Because WOGL's PPM performance was a revelation and represented, for CBS, a strategic opportunity to be seized quickly, while alternative was not a PPM superstar format... in fact, it got hurt in many places.

This is, again, about the timing of PPM, not about any specific format. Some formats did better in PPM, others did worse. The stars were CHR and Classic Hits, and the big loser was Smooth Jazz. There were many others that had to be judged on a station by station or market by market basis.

This does not equal "hurting" to me:

StationPPM Markets Jan 12 Feb 12 Mar 12 Apr 12 May 12
KYSR Los Angeles 2.6 2.7 2.6 2.9 2.7
WRFF Philadelphia* 4.4 4.8 5.0 5.0 4.6
WBOS Boston 3.6 3.9 3.6 3.5 3.8

*(the market that is not like NY, but is when in regards to Classic Hits, CHR, etc, but DEF NOT Alternative)

This board simply hates the format, and will say anything to shoot it down.

PPM has been out for well over two years, stations have had more than enough time to adapt and showing some generic 6+ numbers from the past couple of months has no relation or relevance to what David was saying.

It's not about "alt is good" or "alt is bad," it's about "what makes THE MOST money." Alternative makes money, but there are easier ways to make more money. It's just fact.
 
DavidEduardo said:
benale said:
CBS-FM was a heritage station with many loyal fans. To blow up CBS FM was a huge mistake. Obviously that was realized two years later. In LA, Jack replaced a similar "Arrow" format.They didn't blow up KRTH for Jack.

No, CBS-FM was a station with aging demos that had to be significantly reformatted. At the time, pre-PPM, it seemed that Jack was the answer since the diary reflected a different reality on "oldies" stations.

Once the PPM results from Philadelphia came in... and Philly was much earlier on the PPM rollout than New York... it became clear that the classic hits format that had evolved on WOGL was a winner. There was no way of knowing that when Jack was introduced.

The main reason for dumping Jack in New York so fast after just a few months of "currency" PPM in Philly was obviously to prevent another operator from seizing the format first.

CBS did not have to blow up KRTH... it already existed. But they did have a ratings and demo issue on Arrow, so they fixed it. KRTH ran into problems going into the PPM, and they did a major revision including PD, music mix, etc.

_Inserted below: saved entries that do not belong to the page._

Lemma setup_devices_run offset l next pre m :
  NoDup l → Forall slot_ok l → nics_inv pre m →
  let cfg := config (hw Q m) in
  all_work offset pre (expected cfg next l) →
  ∃ m' pairs, setup_devices Q translate jiffy fuel offset next l m = Done (m', pairs)
    ∧ nics_inv (pre ++ map snd pairs) m'
    ∧ Forall2 (returned offset (hw Q m)) (expected cfg next l) pairs
    ∧ ∀ a, config (hw Q m') a = if bool_decide (a ∈ commands cfg l) then Z.lor (cfg a) 4 else cfg a.
Proof.
  revert next pre m. induction l as [| [b s] l IH]; intros next pre m Hnd HF Hns cfg Hall; cbn [setup_devices].
  { exists m, []. split_and!; try done. by rewrite app_nil_r. }
  apply NoDup_cons in Hnd as [Hnin Hnd]. apply Forall_cons_1 in HF as [Hs HF].
  destruct (load_run b s m) as (h & Hr & Hcfg & Hpo). rewrite (M_bind_run _ _ _ _ _ Hr). fold cfg in Hcfg |- *.
  assert (nics_inv pre (set_hw Q m h)) as Hns1.
  { eapply (nics_kept no_card); [done | by apply added_ports |]. intros. apply no_card_disjoint. }
  assert (∀ h2 es pairs, (∀ a k, eeprom_word h2 a k = eeprom_word h a k) →
    Forall2 (returned offset h2) es pairs → Forall2 (returned offset (hw Q m)) es pairs) as Hret.
  { intros h2 es pairs Hw HF2. induction HF2 as [| x y es pairs [E Hf] _ IHF]; constructor; [| done].
    split; [| done]. rewrite E. f_equal. apply mac_words. intros. by rewrite Hw, (proj2 Hpo). }
  rewrite expected_cons in Hall. rewrite expected_cons, commands_cons. destruct (device_at cfg b s) as [d |] eqn:Hd.
  2: { destruct (IH next pre (set_hw Q m h) Hnd HF Hns1) as (m' & pairs & Hr' & Hns' & Hret' & Hcfg');
         cbn [hw set_hw] in *; rewrite Hcfg in *; [done |]. exists m', pairs. split_and!; eauto. }
  pose proof (device_at_slot _ _ _ _ Hd) as Hcmd.
  destruct (slot_run offset next d pre (set_hw Q m h) Hns1) as (r & m1 & Hr1 & Hns2 & Hout & Hma & Hw1).
  { intros Hc. rewrite decide_True in Hall by done. split; [by apply (aw_works _ _ _ Hall 0%nat (next, d)) |].
    intros i n Hi. by apply (aw_old _ _ _ Hall i 0%nat n (next, d)). }
  cbn [hw set_hw] in Hma, Hw1, Hout. rewrite Hcfg in Hma. rewrite (M_bind_run _ _ _ _ _ Hr1).
  assert (found (config (hw Q m1)) l = found cfg l) as Hfound.
  { destruct (is_e1000 d); [by eapply (found_mastered cfg _ d b s) | by rewrite Hma]. }
  destruct (found_eq cfg _ (next + 1) l Hfound) as [Eexp Ecmd].
  destruct (IH (next + 1) (pre ++ map snd (option_list r)) m1 Hnd HF Hns2) as (m' & pairs & Hr' & Hns' & Hret' & Hcfg').
  { rewrite Eexp. by eapply all_work_next. }
  rewrite (M_bind_run _ _ _ _ _ Hr'). rewrite Eexp in Hret'. rewrite Ecmd in Hcfg'.
  pose proof (mastered_commands cfg _ _ d b s l Hs HF Hnin Hcmd Hma Hcfg') as Hfinal.
  destruct r as [[dev n] |]; cbn [option_list map snd outcome_of] in *; eexists m', _; (split; [reflexivity |]).
  - destruct Hout as (Hc & -> & Hf). rewrite decide_True by done. rewrite <- app_assoc in Hns'. split_and!; try done.
    constructor; [| by eapply Hret]. split; [| done]. cbn. f_equal. apply mac_words, Hpo.
  - rewrite decide_False by done. rewrite app_nil_r in Hns'. split_and!; eauto.
Qed.

(** ** The extension *)

Lemma slots_NoDup : NoDup slots.
Proof.
  apply (NoDup_fmap_1 (λ x : Z * Z, x.1 * 32 + x.2)).
  assert ((λ x : Z * Z, x.1 * 32 + x.2) <$> slots = seqZ 0 8160) as -> by (vm_compute; reflexivity).
  apply NoDup_seqZ.
Qed.

Lemma slots_ok : Forall slot_ok slots.
Proof. apply List.Forall_forall. intros [b s] Hin. by apply elem_of_slots, list_elem_of_In. Qed.

Lemma nics_queue ns m q : nics_inv ns m → q_is_closed q = false → nics_inv ns (set_handler_queue Q m q).
Proof.
  intros [Hall Hsep Hb Hn Ho] Hq. split; try done. intros i n Hi. eapply nic_inv_undisturbed; [by eapply Hall |].
  split; try done; eauto.
Qed.

Context {T : Type} `{IdtLaws T} (fn : Z).

Implicit Types (s : NetState Q (H := H) (T := T)).

(** The state before the extension is set up: its statics are not there yet
    and the processor's table is in order. *)
Record booted s : Prop := {
  bt_sane : sane (machine s);
  bt_devices : INT_DEVICES s = None;
  bt_queues : DEVICE_QUEUES s = None;
  bt_handle : HANDLE_QUEUE s = false;
  bt_ips : IPS s = None;
  bt_cpu : cpu_inv (cpu s) }.

Definition queues_of (devs : list (NetworkDevice Q)) : gmap Z (PacketQueueSender Q) :=
  foldl (λ q dev, <[id dev := packet_queue dev]> q) ∅ devs.

Lemma numbered_fst next ds : map fst (numbered next ds) = seqZ next (Z.of_nat (length ds)).
Proof.
  revert next. induction ds as [| d ds IH]; intros next; [done |]. cbn [numbered map fst length].
  rewrite IH, (seqZ_cons next) by lia. f_equal. f_equal; lia.
Qed.

Lemma expected_NoDup (cfg : Z → Z) next l : NoDup (map fst (expected cfg next l)).
Proof.
  unfold expected. assert (NoDup (map fst (numbered next (found cfg l)))) as Hn by (rewrite numbered_fst; apply NoDup_seqZ).
  revert Hn. generalize (numbered next (found cfg l)). intros xs. induction xs as [| x xs IH]; [done |].
  cbn [map]. intros [Hx Hn]%NoDup_cons. rewrite filter_cons. destruct (decide (cards x)); [| auto]. cbn [map].
  constructor; [| auto].
  intros Hin. apply Hx. apply list_elem_of_fmap in Hin as (y & E & Hy). apply list_elem_of_filter in Hy as [_ Hy].
  apply list_elem_of_fmap. by exists y.
Qed.

Lemma queues_of_lookup (devs : list (NetworkDevice Q)) (d : NetworkDevice Q) :
  NoDup (map id devs) → d ∈ devs → queues_of devs !! id d = Some (packet_queue d).
Proof.
  unfold queues_of. generalize (∅ : gmap Z (PacketQueueSender Q)). induction devs as [| x devs IH]; intros q Hn Hd; [by apply elem_of_nil in Hd |].
  cbn in *. apply NoDup_cons in Hn as [Hx Hn]. apply elem_of_cons in Hd as [-> | Hd]; [| by apply IH].
  clear IH. assert (<[id x := packet_queue x]> q !! id x = Some (packet_queue x)) as Hq by apply lookup_insert_eq.
  revert Hq. generalize (<[id x := packet_queue x]> q). induction devs as [| y devs IH]; intros q' Hq; [done |].
  cbn in *. apply not_elem_of_cons in Hx as [Hne Hx]. apply NoDup_cons in Hn as [_ Hn].
  apply (IH Hx Hn). by rewrite lookup_insert_ne.
Qed.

As the Legend goes and it may or may not be true. Is That in March of 2005 Joel Hollander was just about ready to flip WOGL to Jack FM but got beaten to the punch by Greater Media flipping Mix 95.7 to Jack knockoff "BEN FM" .
 
Danfm said:
DavidEduardo said:
benale said:
CBS-FM was a heritage station with many loyal fans. To blow up CBS FM was a huge mistake. Obviously that was realized two years later. In LA, Jack replaced a similar "Arrow" format.They didn't blow up KRTH for Jack.

No, CBS-FM was a station with aging demos that had to be significantly reformatted. At the time, pre-PPM, it seemed that Jack was the answer since the diary reflected a different reality on "oldies" stations.

Once the PPM results from Philadelphia came in... and Philly was much earlier on the PPM rollout than New York... it became clear that the classic hits format that had evolved on WOGL was a winner. There was no way of knowing that when Jack was introduced.

The main reason for dumping Jack in New York so fast after just a few months of "currency" PPM in Philly was obviously to prevent another operator from seizing the format first.

CBS did not have to blow up KRTH... it already existed. But they did have a ratings and demo issue on Arrow, so they fixed it. KRTH ran into problems going into the PPM, and they did a major revision including PD, music mix, etc.

As the Legend goes and it may or may not be true. Is That in March of 2005 Joel Hollander was just about ready to flip WOGL to Jack FM but got beaten to the punch by Greater Media flipping Mix 95.7 to Jack knockoff "BEN FM" .

And apparently the same thing happened in Boston. They were ready to flip WODS to Jack but Entercom's 93.7 beat them with "Mike". Mike is now WEEI-FM.